↓

(** * Properties *)

(** C27: Under any interleaving of the atomic steps of any number of [Get]s, [Set]s and
    [Decay]s, with the clock advancing in between, the map is the abstract map in
    which an entry is there from [Set] until it expires and nothing else has an
    effect: the deletes, also those of a [Get] that saw an older entry, are never
    seen. And a call of [Get] returns what the abstract map held for the key at a
    moment between its beginning and its end, unless it returns nothing and the key
    was set meanwhile. *)
Theorem DecayMap_refines {K V} `{Countable K} (s : @sys K V _ _) (os : list (@op K V)) (Hidle : s_threads s = ∅) :
  (∀ k, live (run s os) k = live (spec_run s os) k) ∧
  (∀ before during t k r,
     os = before ++ ORead t k :: during → forallb (λ o, negb (starts t o)) during = true →
     s_threads (run s os) !! t = Some (TGot k r) →
     (∃ d1 d2, during = d1 ++ d2 ∧ live (spec_run s (before ++ ORead t k :: d1)) k = r) ∨
     (r = None ∧ existsb (sets k) during = true)).
Proof.
  assert (Hr : ∀ os, refines (run s os) (spec_run s os)) by (intros; by apply refines_run, refines_idle, idle_expired_ok).
  split; [by apply refines_live|]. intros before during t k r -> Hd Ht.
  pose proof (progress_run (run s before) t k during Hd) as Hp. unfold progress in Hp.
  rewrite run_app in Ht. cbn [run foldl] in Ht. unfold run in Hp at 1. rewrite Ht in Hp. destruct Hp as [_ [(d1 & d2 & -> & Hl)|Hs]]; [left|by right].
  exists d1, d2. split; [done|]. rewrite <-(refines_live _ _ (Hr _)), run_app. exact Hl.
Qed.

Example stale_get : @sys nat nat _ _ := mkSys 100 {[ 1%nat := mkEntry 7%nat 105 ]} ∅.

(** A reader finds an entry that expires, another thread replaces it, the reader deletes. *)
Definition stale_run : list (@op nat nat) :=
  [ORead 0 1%nat; OTick 10; OCompare 0; OSet 1%nat 8%nat 10; OExpire 0; OTick 5; ODecay].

↑

■ **Directions**: Nothing outside the span should appear: transcribe the lines from the one containing "Example stale_get : @sys" through the last line of the records.

■ **Final answer**:
Example stale_get : @sys nat nat _ _ := mkSys 100 {[ 1%nat := mkEntry 7%nat 105 ]} ∅.

(** A reader finds an entry that expires, another thread replaces it, the reader deletes. *)
Definition stale_run : list (@op nat nat) :=
  [ORead 0 1%nat; OTick 10; OCompare 0; OSet 1%nat 8%nat 10; OExpire 0; OTick 5; ODecay].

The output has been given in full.